I love a book with a mysterious key - Day 18

I’ve moved on to Extremely Loud and Incredibly Close: A Novel by Jonathan Safran Foer. Is it in bad taste to say I wouldn’t mind having this writer’s babies? It is. I’m sorry. But it’s true. And at the moment it’s the most intelligent thing I have to say (which is not at all) about the book, I’m too besotted for good words.

Then again, maybe he would sire a child like Oskar, his protagonist. I don’t know if I could love a kid like that. I love reading it because of the distance and because Safran Foer wastes so few words. The details mesmerize. The layers of family and history and emotions lock together and form walls around me so that twice today my own family came knocking and I didn’t know how to open a door and let them in. I was lost in the story.

How does he do that?

Thoughts on point of view and being - Day 17

In my fevered state Wednesday I snagged a few Young Adult novels out of the teen section at our new library. Of course, I didn’t have my list of suggestions from all of you helpful readers, so I had to wing it. Yesterday I read Saint Iggy by K. L. Going. I don’t know why I was worried about writing for teens about subjects like sex, drugs, crime and finding one’s way. I loved the fast pace of this story, and the huge challenges this 16 year-old boy has to face in his day to day life. Born addicted to drugs, father always drunk and high, mother often drunk and high and also often “gone visiting” for long weeks with no contact. Slow learner–especially in terms of common sense and how to play the game at school and how to stay under the radar. But he makes the most of what’s put in front of him when he gets it that he’s hit rock bottom.

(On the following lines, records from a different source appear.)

(** ** What the service has sent, read off the log *)
(** The instructions in the answer to a question asked after [l]. *)
Definition sent_after (l : log) : list (option step) :=
  match e_next_steps l with inl sts => Instructions sts | inr _ => [] end.
Definition received : log → list (option step) := log_map (λ l r, if is_next_steps r then sent_after l else []).

Lemma received_snoc l r : received (l ++ [r]) = received l ++ (if is_next_steps r then sent_after l else []).
Proof. apply log_map_snoc. Qed.

(** ** The main loop

    [queueing Q pending m]: [m], with the instructions [pending] received and not
    queued yet, queues what it has received, in order, and nothing else; it does
    not stop, wait or ask for anything with instructions pending. *)
Fixpoint queueing {A} (Q : A → list (option step) → Prop) (pending : list (option step)) (m : Go A) : Prop :=
  match m with
  | PRet a => Q a pending
  | PPanic => False
  | PBlock => pending = []
  | PAsk r f k => pending = [] ∧ ∀ l, queueing Q (if is_next_steps r then sent_after l else []) (k (f l))
  | PState f k => ∀ s, ∃ q rest, pending = q ++ rest ∧ sh_go (f s).2 = sh_go s ++ q ∧ queueing Q rest (k (f s).1)
  end.

Lemma queueing_bind {A B} (Q : A → list (option step) → Prop) (Q' : B → list (option step) → Prop) pending (m : Go A) (f : A → Go B) :
  queueing Q pending m → (∀ a p, Q a p → queueing Q' p (f a)) → queueing Q' pending (m ≫= f).
Proof.
  unfold mbind, proc_bind. revert pending. induction m as [a| | |X r g k IH|X g k IH]; intros pending; simpl; auto.
  { intros [-> H] Hf. auto. }
  intros H Hf s. destruct (H s) as (q & rest & H1 & H2 & H3). exists q, rest. auto.
Qed.

(** Code that does not ask for steps and leaves the queue alone. *)
Lemma queueing_spec {A} (Q : A → Prop) (m : Go A) :
  spec (λ r, is_next_steps r = false) (λ s s', sh_go s' = sh_go s) Q m → queueing (λ a p, Q a ∧ p = []) [] m.
Proof.
  induction m as [a| | |X r f k IH|X f k IH]; simpl; auto; try done.
  - intros [-> H]. split; [done|]. intros l. by apply IH.
  - intros H s. destruct (H s) as [E Hk]. exists [], []. rewrite E.
    split; [done|]. split; [by rewrite app_nil_r|by apply IH].
Qed.
Lemma queueing_mono {A} (Q Q' : A → list (option step) → Prop) pending (m : Go A) :
  queueing Q pending m → (∀ a p, Q a p → Q' a p) → queueing Q' pending m.
Proof. intros Hm HQ. revert pending Hm. induction m; simpl; naive_solver. Qed.

Notation idle := (λ _ p, p = @nil (option step)).

Lemma queueing_newSession : queueing idle [] (newSession cfg).
Proof.
  apply (queueing_mono (λ a p, True ∧ p = [])); [|naive_solver]. apply queueing_spec.
  eapply spec_mono; [apply spec_New|by intros r (op & p & ->)|by intros sh _ <-|done].
Qed.

Lemma queueing_session : queueing idle [] (processSingleSession cfg).
Proof.
  unfold processSingleSession, GetNextSteps. split; [done|]. intros l. split; [done|]. intros l'. cbn [is_next_steps app proc_bind_go ask].
  change (String.eqb "V2GetNextSteps" "V2GetNextSteps") with true. unfold sent_after.
  destruct (e_next_steps l') as [sts|err].
  - intros s. exists (Instructions sts), []. rewrite app_nil_r. done.
  - intros s. exists [], []. rewrite !app_nil_r. split; [done|]. split; [done|]. by destruct (ae_class err).
Qed.

Lemma queueing_retry n : queueing idle [] (retrySession cfg n).
Proof.
  induction n as [|n IH]; [done|]. cbn [retrySession].
  eapply queueing_bind; [apply queueing_newSession|]. intros [se|err] p ->; [|done].
  eapply queueing_bind; [apply queueing_session|]. intros [e|e|d ex] p ->; [done| |done].
  split; [done|]. intros l. cbn [is_next_steps app proc_bind_go]. change (String.eqb "NextBackOff" "V2GetNextSteps") with false.
  destruct (e_backoff l); [|done]. split; [done|]. intros l'. exact IH.
Qed.

Lemma queueing_main fuel attempts : queueing idle [] (main_loop cfg fuel attempts).
Proof.
  unfold main_loop. apply (queueing_bind idle); [|by intros [] p ->].
  induction fuel as [|fuel IH]; [done|]. cbn [ProcessSteps].
  eapply queueing_bind; [apply queueing_retry|]. intros [[e|e|d ex]|] p ->; [done..| |done].
  split; [done|]. intros l. cbn [is_next_steps app proc_bind_go]. intros s. exists [], []. cbn [fst snd].
  split; [done|]. split; [by rewrite app_nil_r|].
  change (queueing idle [] (if sh_cancelled s && negb (e_timer_fired l) then mret ExitCancelled
    else if ex then mret ExitAction else ProcessSteps cfg fuel attempts)).
  destruct (sh_cancelled s && negb (e_timer_fired l)); [done|]. by destruct ex.
Qed.

(** ** The goroutine of a step *)
Definition silent_request (r : request) : Prop := is_next_steps r = false ∧ exits r = false.
Notation silent := (emits silent_request (λ s s', sh_go s' = sh_go s)).

Lemma silent_no_service_call r : service_call r = false → silent_request r.
Proof. intros H. split; [by apply no_service_call|by apply no_exit]. Qed.

Lemma silent_sendStepReply reply : silent (sendStepReply cfg reply).
Proof.
  unfold sendStepReply, alreadyExistsInService, storeInCache, PostStepReply. prog_steps.
Qed.

Lemma silent_diagnose : silent (diagnoseSystem cfg).
Proof. eapply emits_weaken, diagnose_emits, silent_no_service_call. Qed.

Lemma silent_handleStep s : silent (StepProcessor.handleStep unmarshalUpgradeAgentResponse cfg s).
Proof.
  unfold StepProcessor.handleStep. pose proof silent_diagnose as Hd.
  assert (He : ∀ err, silent (errString err)) by (intros err; unfold errString; prog_steps).
  assert (Hv : silent (handleSingleStepV2 cfg (s_step_type s) (s_step_id s) (s_args s))).
  { eapply emits_mono; [eapply emits_weaken, handleSingleStepV2_emits|apply silent_no_service_call|].
    by intros sh sh' (_ & _ & ->). }
  pose proof silent_sendStepReply as Hr.
  apply emits_bind; [done|]. intros [code err]. destruct (negb _).
  { apply emits_bind; [done|]. intros. apply Hr. }
  apply emits_bind; [done|]. intros reply. apply emits_bind.
  { destruct (negb _); [|done]. apply emits_bind; [done|]. intros [code' err']. destruct (negb _); [|done].
    apply emits_bind; [done|]. done. }
  intros reply'. apply emits_bind; [apply Hr|]. intros _. destruct (requiresRestart _ _); [|done].
  by intros sh.
Qed.

Lemma silent_handleInstruction i : silent (handleInstruction i).
Proof. destruct i as [s|]; [apply silent_handleStep|]. apply emits_bind; [apply silent_diagnose|done]. Qed.

(** ** How the process may end
    Only the main loop ends the process itself, with code 1, when it cannot open a
    session. *)
Definition exit_reason (r : request) : Prop :=
  match r with RExit code => code = 1%Z ∧ cannot_connect cfg | _ => True end.
Lemma exit_reason_silent r : exits r = false → exit_reason r.
Proof. by destruct r. Qed.

Lemma processSingleSession_reason :
  pspec exit_reason (λ _ _, True) (λ r, ∀ e, r ≠ SessionFatal e) (processSingleSession cfg).
Proof.
  unfold processSingleSession, GetNextSteps. simpl. split; [done|]. intros l. split; [done|]. intros l'.
  destruct (e_next_steps l') as [sts|err]; intros s; (split; [done|]); [done|]. by destruct (ae_class err).
Qed.
Lemma retrySession_reason n :
  pspec exit_reason (λ _ _, True) (λ r, ∀ e, r = Some (SessionFatal e) → cannot_connect cfg) (retrySession cfg n).
Proof.
  induction n as [|n IH]; [done|]. cbn [retrySession]. eapply pspec_bind.
  { eapply pspec_mono; [apply spec_pspec, open_session_fails|by intros r (op & q & ->)|done|]. intros a Ha. exact Ha. }
  intros [se|err] Hse; [|apply pspec_ret; intros e _; by apply (Hse err)].
  eapply pspec_bind; [apply processSingleSession_reason|]. intros [e|e|d ex] Hr; [by destruct (Hr e)| |done].
  simpl. split; [done|]. intros l. destruct (e_backoff l); [|done]. simpl. split; [done|]. intros l'. exact IH.
Qed.
Lemma main_loop_reason fuel attempts : emits exit_reason (λ _ _, True) (main_loop cfg fuel attempts).
Proof.
  unfold main_loop. eapply (pspec_bind _ _ (λ r, r = ExitFatal → cannot_connect cfg)).
  - induction fuel as [|fuel IH]; [done|]. cbn [ProcessSteps]. eapply pspec_bind; [apply retrySession_reason|].
    intros [[e|e|d ex]|] Hr; [intros _; by apply (Hr e)|done| |done]. simpl. split; [done|]. intros l s. split; [done|].
    change (pspec exit_reason (λ _ _, True) (λ r, r = ExitFatal → cannot_connect cfg)
      (if sh_cancelled s && negb (e_timer_fired l) then mret ExitCancelled
       else if ex then mret ExitAction else ProcessSteps cfg fuel attempts)).
    destruct (sh_cancelled s && negb (e_timer_fired l)); [done|]. destruct ex; [done|exact IH].
  - intros [] Hr; try done. simpl. split; [by split; [|apply Hr]|done].
Qed.

(** Whatever goroutines a pool starts from, as long as they end the process only so. *)
Definition exits_so (p : pool request shared ()) : Prop :=
  Forall exit_reason (p_log p) ∧ Forall (λ m, emits exit_reason (λ _ _, True) m) (p_procs p).
Lemma exits_so_step p p' : agent_step p p' → exits_so p → exits_so p'.
Proof.
  intros [q q' [l s l1 l2 X r f k|l s l1 l2 X f k]|l sh procs i q Hgo] [Hl Hp]; cbn [p_log p_procs] in *.
  - apply Forall_app in Hp as [H1 [Hm H2]%Forall_cons]. destruct Hm as [Hr Hk].
    split; cbn [p_log p_procs]; [by apply Forall_app; split; [|constructor]|]. apply Forall_app; split; [done|]. by constructor.
  - apply Forall_app in Hp as [H1 [Hm H2]%Forall_cons]. split; cbn [p_log p_procs]; [done|].
    apply Forall_app; split; [done|]. constructor; [apply (Hm s)|done].
  - split; cbn [p_log p_procs]; [done|]. apply Forall_app; split; [done|]. constructor; [|constructor].
    eapply emits_mono; [apply silent_handleInstruction| |done]. intros r [_ Hr]. by apply exit_reason_silent.
Qed.

(** ** The whole process *)
(** [m], the goroutine of [s], answers it if it ends, and is silent otherwise. *)
Definition handles (w : world request shared) (s : option step) (m : Go ()) : Prop :=
  rg_from session_inv (λ _ w', answered_instruction s w'.1) m w ∧ silent m.

(** The log is that of a process whose main loop has [pending] still to queue and
    that has started goroutines for the instructions [started], in order. *)
Definition process_inv (p : pool request shared ()) : Prop :=
  session_inv (p_log p, p_shared p) ∧
  ∃ main gs started pending,
    p_procs p = main :: gs ∧ rg_from session_inv (λ _ _, True) main (p_log p, p_shared p) ∧
    queueing idle pending main ∧ Forall2 (handles (p_log p, p_shared p)) started gs ∧
    received (p_log p) = started ++ sh_go (p_shared p) ++ pending.

Lemma handles_later w w' s m : later w w' → handles w s m → handles w' s m.
Proof. intros Hl [H Hs]. split; [by eapply rg_from_later|done]. Qed.

(** One action of a process that is safe from the current world *)
Lemma act_ask {A X} (Q : A → world request shared → Prop) r (f : log → X) (k : X → Go A) l s :
  session_inv (l, s) → rg_from session_inv Q (PAsk r f k) (l, s) →
  session_inv (l ++ [r], s) ∧ rg_from session_inv Q (k (f l)) (l ++ [r], s).
Proof. intros HI H. destruct (H (l, s) (reflexivity _) HI) as [H1 H2]. split; [done|]. intros w'. apply H2. Qed.
Lemma act_state {A X} (Q : A → world request shared → Prop) (f : shared → X * shared) (k : X → Go A) l s :
  session_inv (l, s) → rg_from session_inv Q (PState f k) (l, s) →
  session_inv (l, (f s).2) ∧ rg_from session_inv Q (k (f s).1) (l, (f s).2).
Proof. intros HI H. destruct (H (l, s) (reflexivity _) HI) as [H1 H2]. split; [done|]. intros w'. apply H2. Qed.

Lemma process_inv_step p p' : agent_step p p' → process_inv p → process_inv p'.
Proof.
  intros Hstep (HI & main & gs & started & pending & Hprocs & Hmain & Hq & Hgs & Hrec).
  destruct Hstep as [p p' Hstep|l sh procs s q Hgo].
  - destruct Hstep as [l s l1 l2 X r f k|l s l1 l2 X f k]; cbn [p_procs p_log p_shared] in *;
      destruct l1 as [|m l1]; cbn [app] in Hprocs; injection Hprocs as <- <-.
    + destruct (act_ask _ r f k l s HI Hmain) as [HI' Hk]. split; [done|]. destruct Hq as [-> Hq].
      exists (k (f l)), l2, started, ([] ++ if is_next_steps r then sent_after l else []).
      split_and!; [done|done|apply Hq| |].
      * eapply Forall2_impl; [exact Hgs|]. intros x y. apply handles_later, later_snoc.
      * cbn [p_log p_shared]. by rewrite received_snoc, Hrec, <-!(assoc_L (++)).
    + apply Forall2_app_inv_r in Hgs as (s1 & s2' & H1 & H2 & ->). apply Forall2_cons_inv_r in H2 as (x & s2 & [Hx Hsx] & H2 & ->).
      destruct (act_ask _ r f k l s HI Hx) as [HI' Hk]. split; [done|]. destruct Hsx as [[Hr Hx0] Hsk].
      exists m, (l1 ++ k (f l) :: l2), (s1 ++ x :: s2), pending. cbn [p_log p_shared p_procs].
      split_and!; [done|eapply rg_from_later; [exact Hmain|apply later_snoc]|done| |].
      * apply Forall2_app; [eapply Forall2_impl; [exact H1|]|constructor; [by split|eapply Forall2_impl; [exact H2|]]];
          intros ? ?; apply handles_later, later_snoc.
      * by rewrite received_snoc, Hr, app_nil_r.
    + destruct (act_state _ f k l s HI Hmain) as [HI' Hk]. split; [done|].
      destruct (Hq s) as (q & rest & -> & Hgo & Hq'). exists (k (f s).1), l2, started, rest. cbn [p_log p_shared p_procs].
      split_and!; [done|done|done| |by rewrite Hgo, <-(assoc_L (++))].
      eapply Forall2_impl; [exact Hgs|]. intros x y. apply handles_later, later_same.
    + apply Forall2_app_inv_r in Hgs as (s1 & s2' & H1 & H2 & ->). apply Forall2_cons_inv_r in H2 as (x & s2 & [Hx Hsx] & H2 & ->).
      destruct (act_state _ f k l s HI Hx) as [HI' Hk]. split; [done|]. destruct (Hsx s) as [Hgo Hsk].
      exists m, (l1 ++ k (f s).1 :: l2), (s1 ++ x :: s2), pending. cbn [p_log p_shared p_procs].
      split_and!; [done|eapply rg_from_later; [exact Hmain|apply later_same]|done| |by rewrite Hgo].
      apply Forall2_app; [eapply Forall2_impl; [exact H1|]|constructor; [by split|eapply Forall2_impl; [exact H2|]]];
        intros ? ?; apply handles_later, later_same.
  - cbn [p_procs p_log p_shared] in *. subst procs.
    assert (HI' : session_inv (l, dequeue sh)) by (eapply session_inv_guar; [|exact HI]; split; auto).
    split; [done|]. exists main, (gs ++ [handleInstruction s]), (started ++ [s]), pending. cbn [p_log p_shared p_procs].
    split_and!; [done|eapply rg_from_later; [exact Hmain|apply later_same]|done| |].
    + apply Forall2_app; [eapply Forall2_impl; [exact Hgs|]; intros ? ?; apply handles_later, later_same|].
      constructor; [|constructor]. split; [|apply silent_handleInstruction]. intros w' _ HIw. by apply rg_handleInstruction.
    + cbn [dequeue sh_go]. rewrite Hrec, Hgo. cbn [tail]. by rewrite <-(assoc_L (++)).
Qed.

The one thing that I kept getting hung up on was the use of the verb to be in the narrative. The story’s told in the first person, by Iggy.

I think, Oh, so terminated means over. And it is not like I didn’t see this coming, but this time I can tell it is real so my mind wanders and I start thinking how the girl wasn’t even that hot and my parents will never show up to a hearing and what will I amount to anyway?

We know Iggy struggles, that he comes from the projects in New York City, but he narrates without very many contractions. About three pages in I started to get annoyed that the kid is thinking in such perfect English, that it sounds stilted, an extra syllable where it should just spill out onto the page smoothly. Or ride across my brain seamlessly. I know, it’s a small nit, but it popped up on just about every page. I loved the story enough to make myself ignore it. I’m glad I did, it was a fulfilling read. But it’s something to think about in my own writing, in trying to make Henry’s voice believable, because really, I have no idea what I’m doing.

I’ve put K. L. Going’s other books on my TBR list.